5 ルチャリブレの巻


「すげー排気ガスだな」これが第一印象である。2200メートルという高地にあるメキシコシティは、車の排気ガスが分散されづらく、いつもこんな状態であり、社会問題らしい。またこの標高の高さは水の沸点も違うため(80度が沸点)、レストランでライスを頼んでもすごくパサパサしている。
なんだかんだでサンディエゴからこのメキシコシティまで来るのに3日程かかってしまった。
さすがに旅疲れを感じ、到着したその日は安宿にチェックインすると、友人とともにすぐに寝てしまった。
翌朝、6時ぐらいだっただろうか、けたたましい音楽で目が覚めた。サルサである。
この安宿の近くには市場があり、朝から人がごったがえし、サルサとともに大盛り上がりである。
「朝っぱらからサルサかよ」と友人は笑っていたが、俺は朝から焼肉をガンガン食うぐらい、かなりの違和感を感じた。
こうして半ば強制的に起こされると、この日は街の散策に出かけた。
南米行きを諦め、メキシコシティ行きを決めたのは単純な妥協からではなく、俺はあるもの見たさにこの旅を決意した。
ルチャリブレ。メキシコのプロレスであり、自由な闘いと訳すことができる。プロレスや格闘技が好きな俺にとってはこのルチャ観戦が楽しみでしかたなかった。
安宿の近くにはアレナ・コリセオという、日本でいう後楽園ホールのような聖地がある。
このアレナ・コリセオの前には開場前から選手達が被るマスクと同じデザインの覆面が路上で売られている。俺はいい歳コイてもこのマスクがどうしても欲しくて、1枚200円ぐらいの破格な値段だった事もあり、まず5枚も買ってしまった。そう、まず5枚なのである。結局、日本に帰る頃には調子に乗って20枚近くも買ってしまい、売り子に「いつものあれを」と言うぐらいになっていた。(ウソ)
話を元に戻そう。とにかくこのメキシコ、物価が安い!特別リングサイドでも200円ぐらいである。日本で東京ドームの特別な試合なんていうと特リンは10万円ぐらいするから、驚く程安い。
念願叶って、チケットを購入すると、わらばん紙に2色刷りで刷られたプログラムを渡された。これがなんともいい味を出していてカッコイイ。今でも大切に保存している。
プログラムを読んでいると、俺はあるところに目が止った。
セミで日本人のウルティモ・ドラゴン、そしてメインにはあのドス・カラス!吉ギューでいうところの特盛、卵、みそ汁、お新香並の豪華な組み合わせである。

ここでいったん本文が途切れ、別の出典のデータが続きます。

(** From the filter on. *)
Lemma placing_walks h d f0 (out : reply) : working rdName (ap_LayerList req) h d ->
  walks P h (_ ←! refuseAutoplaceOnUnknownNodes (NodeNameList f0);
    filter ←! or_500 (resolveAdditionalPlaceCount rdName f0);
    _ ←! refuseAutoplaceMultiPlaceWithoutReplication d filter;
    filter ← constrainAutoplaceToSnapshotNodes d filter;
    srcKind ← resolveCloneSourceProviderKind d;
    let filter := if given srcKind then with_ProviderList filter [srcKind] else filter in
    _ ←! rejectAutoplaceIfExceedsCapacityGate rdName filter srcKind;
    _ ←! runPlaceAndReport rdName filter srcKind;
    done_with out)
    (fun h' x => forall r, x = Ok r -> exists f placed want, told h' (RPlace rdName f) (placed, want, None) /\ want <= placed).
Proof.
  intros Hd. eapply walks_kbind; [apply unknown_nodes_walks|cbn beta; intros h1 [] Hp1 Hn|done]. specialize (Hn eq_refl).
  eapply walks_kbind with (R := fun _ x => forall f', x = Ok f' -> AdditionalPlaceCount f' <= 0 /\ NodeNameList f' = NodeNameList f0 /\ ProviderList f' = ProviderList f0);
    [eapply walks_or; [apply count_walks|cbn beta; intros h' a _ Ha b [= <-]; exact (Ha a eq_refl)|done]|cbn beta; intros h2 f1 Hp2 Hc|done].
  destruct (Hc f1 eq_refl) as (Ha & En & _).
  eapply walks_kbind; [apply multi_walks|cbn beta; intros h3 [] Hp3 Hm|done]. specialize (Hm eq_refl).
  eapply walks_bind; [apply snapshot_walks|]. cbn beta. intros h4 f2 Hp4 [Hf Hs].
  eapply walks_bind; [apply kind_walks|]. cbn beta zeta. intros h5 kind Hp5 Hk.
  eapply walks_kbind; [apply capacity_walks|cbn beta; intros h6 [] Hp6 Hfits|done]. specialize (Hfits eq_refl).
  eapply walks_kbind; [apply place_walks with d|cbn beta; intros h7 [] _ Hpl; apply walks_ret; intros r _; by apply Hpl|done]. rewrite <- En in Hn.
  assert (Hp : h1 `prefix_of` h6) by (trans h2; [done|trans h3; [done|trans h4; [done|by trans h5]]]).
  assert (Hp' : h3 `prefix_of` h6) by (trans h4; [done|by trans h5]). assert (Hp'' : h4 `prefix_of` h6) by by trans h5.
  assert (HE : forall k f, NodeNameList (if given k then with_ProviderList f [k] else f) = NodeNameList f /\ PlaceCount (if given k then with_ProviderList f [k] else f) = PlaceCount f
    /\ AdditionalPlaceCount (if given k then with_ProviderList f [k] else f) = AdditionalPlaceCount f) by (intros k f; by destruct (given k)).
  destruct (HE kind f2) as (E1 & E2 & E3). constructor.
  - eapply working_later; [|exact Hd]. by trans h1.
  - rewrite E3. destruct Hf as [->|(src & snap & s & _ & _ & ->)]; exact Ha.
  - rewrite E2. assert (PlaceCount f2 = PlaceCount f1) as -> by (destruct Hf as [->|(src & snap & s & _ & _ & ->)]; done).
    destruct Hm as [?|(stack & Hst & ?)]; [by left|right; exists stack; split; [exact (decides_later d _ _ stack Hp' Hst)|done]].
  - rewrite E1. destruct Hf as [->|(src & snap & s & Hsrc & Ht & ->)]; [left|right; exists src, snap, s; split_and!; keep].
    eapply Forall_impl; [|exact Hn]. intros n (x & Hx). exists x. keep.
  - rewrite E1. intros src snap Hsrc Hne. destruct (Hs src snap Hsrc Hne) as [?|(a & Ht & ?)]; [by left|right; exists a; split; keep].
  - destruct (restore_source d) as [[src snap]|]; [|done]. exists kind. split; [keep|]. intros Hne. unfold given. by rewrite bool_decide_eq_false_2.
  - done.
Qed.

End Placing.

Lemma placing_traced rdName req : walks (places_safely rdName req) [] (
  req ←! body_or (Decoded req);
  rd ←! or_store (getRDWithCacheRetry rdName);
  rd ←! applyBug156AutoTiebreakerOptOut req rdName rd;
  rd ←! persistAutoplaceLayerList rd (ap_LayerList req);
  filter ← mergeAutoplaceFilter rd (ap_SelectFilter req);
  _ ←! refuseAutoplaceOnUnknownNodes (NodeNameList filter);
  filter ←! or_500 (resolveAdditionalPlaceCount rdName filter);
  _ ←! refuseAutoplaceMultiPlaceWithoutReplication rd filter;
  filter ← constrainAutoplaceToSnapshotNodes rd filter;
  srcKind ← resolveCloneSourceProviderKind rd;
  let filter := if given srcKind then with_ProviderList filter [srcKind] else filter in
  _ ←! rejectAutoplaceIfExceedsCapacityGate rdName filter srcKind;
  _ ←! runPlaceAndReport rdName filter srcKind;
  done_with (rc_info (Z.lor apiCallRcInfo apiCallRcRDAutoplaceDone) ("Resource definition '" +:+ rdName +:+ "' auto-placed")))
  (fun h' x => forall r, x = Ok r -> exists f placed want, told h' (RPlace rdName f) (placed, want, None) /\ want <= placed).
Proof.
  eapply walks_kbind; [by apply walks_ret with (Q := fun _ x => x = Ok req)|cbn beta; intros h1 a _ [= ->]|by intros].
  eapply walks_kbind with (R := fun h' x => forall d, x = Ok d -> told h' (RGetRD rdName) (Ok d)); [|cbn beta; intros h2 d _ Hd|by intros].
  { eapply walks_or; [apply walks_rd, placing_free|cbn beta; intros h' d _ Hd d' [= <-]; by apply Hd|done]. }
  eapply walks_kbind; [apply opt_out_walks; by apply Hd|cbn beta; intros h3 d1 _ H1|by intros].
  eapply walks_kbind; [apply layers_walks; by apply H1|cbn beta; intros h4 d2 _ H2|by intros].
  eapply walks_bind; [apply filter_walks|cbn beta; intros h5 f Hp _]. apply placing_walks. eapply working_later; [exact Hp|]. by apply H2.
Qed.

Lemma placing_refuses rdName b : refuses (
  req ←! body_or b;
  rd ←! or_store (getRDWithCacheRetry rdName);
  rd ←! applyBug156AutoTiebreakerOptOut req rdName rd;
  rd ←! persistAutoplaceLayerList rd (ap_LayerList req);
  filter ← mergeAutoplaceFilter rd (ap_SelectFilter req);
  _ ←! refuseAutoplaceOnUnknownNodes (NodeNameList filter);
  filter ←! or_500 (resolveAdditionalPlaceCount rdName filter);
  _ ←! refuseAutoplaceMultiPlaceWithoutReplication rd filter;
  filter ← constrainAutoplaceToSnapshotNodes rd filter;
  srcKind ← resolveCloneSourceProviderKind rd;
  let filter := if given srcKind then with_ProviderList filter [srcKind] else filter in
  _ ←! rejectAutoplaceIfExceedsCapacityGate rdName filter srcKind;
  _ ←! runPlaceAndReport rdName filter srcKind;
  done_with (rc_info (Z.lor apiCallRcInfo apiCallRcRDAutoplaceDone) ("Resource definition '" +:+ rdName +:+ "' auto-placed"))).
Proof.
  assert (forall {A} (m : rprog (result rerr A)), refuses (or_store m)) as Hst by (intros; apply refuses_or, store_refusal).
  assert (forall {A} (m : rprog (result rerr A)), refuses (or_500 m)) as H500 by (intros; by apply refuses_or).
  apply refuses_kbind; [apply refuses_body|intros req]. apply refuses_kbind; [apply Hst|intros d0].
  apply refuses_kbind; [unfold applyBug156AutoTiebreakerOptOut; destruct (negb _); [done|by apply refuses_kbind]|intros d1].
  apply refuses_kbind; [unfold persistAutoplaceLayerList; destruct (_ || _); [done|by apply refuses_kbind]|intros d2].
  apply refuses_bind; intros f0. apply refuses_kbind; [|intros []].
  { induction (NodeNameList f0) as [|n l IH]; [done|]. cbn [refuseAutoplaceOnUnknownNodes]. apply refuses_kbind; [|by intros]. apply refuses_or. intros e. unfold or_node_missing. destruct (isNotFound e); [done|apply store_refusal]. }
  apply refuses_kbind; [apply H500|intros f1]. apply refuses_kbind; [|intros []].
  { unfold refuseAutoplaceMultiPlaceWithoutReplication. case_bool_decide; [done|]. apply refuses_bind. intros stack. by destruct (ContainsReplicationLayer stack). }
  apply refuses_bind; intros f2. apply refuses_bind; intros kind. apply refuses_kbind; [|intros []].
  { unfold rejectAutoplaceIfExceedsCapacityGate. apply refuses_kbind; [apply Hst|]. intros [|v l]; [done|]. case_bool_decide; [done|].
    apply refuses_kbind; [apply H500|]. intros i. by repeat case_bool_decide. }
  apply refuses_kbind; [|done]. apply refuses_bind. intros [[placed want] [[c|e]|]]; [done..|]. by case_bool_decide.
Qed.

「いや~来たかいがあったよ!」と友人に言うと「あっそ」とそっけないお返事…。
試合は第一試合からルチャ特有の飛びまくりプロレス!観客席のイスは日本と違い、固定式なのにこっちが「もういいよ危ないから」と言いたくなるぐらいの空中殺法のオンパレード。観客は子供を中心に「メヒコ!メヒコ!メヒコ!」の大合唱!娯楽が少ない国とは言え、尋常ではない盛り上がりだった。
何か懐かしい原風景のような気がした。俺が子供の頃見ていた日本のプロレスも今とは違い、たしかこんな感じだったような気がする。
ウルティモドラゴンが入場してくると、俺はリングサイドへ近寄りサインをお願いした。ルチャは日本みたいに選手と客の垣根がないため、このようなことはたやすくできてしまう。歓声が凄まじく俺の「ウルティモさん、サインして!」の声が聞こえない。
ここまできて引くに引けず、俺は「アサイさ~ん、サインして!」と思わず彼の本名を大声で言ってしまった。さすがにこれには気付いてくれたものの、少しムッとした表情だった。
次のドス・カラスにもサインをねだり、大満足の一日だった。
ルチャにはマスクマンが多い。マスクのデザインもマヤやアステカの神をかたどったものが多い。これは戦時中など選手達が貧しい子供達に希望を与えるため、そして自分も神へ近付く為にこうなったとか。
ルチャリブレとは、自由な闘いであると同時に、自由への闘いであるようにも感じ取れた。
と買い物があるため、今日はこのへんで。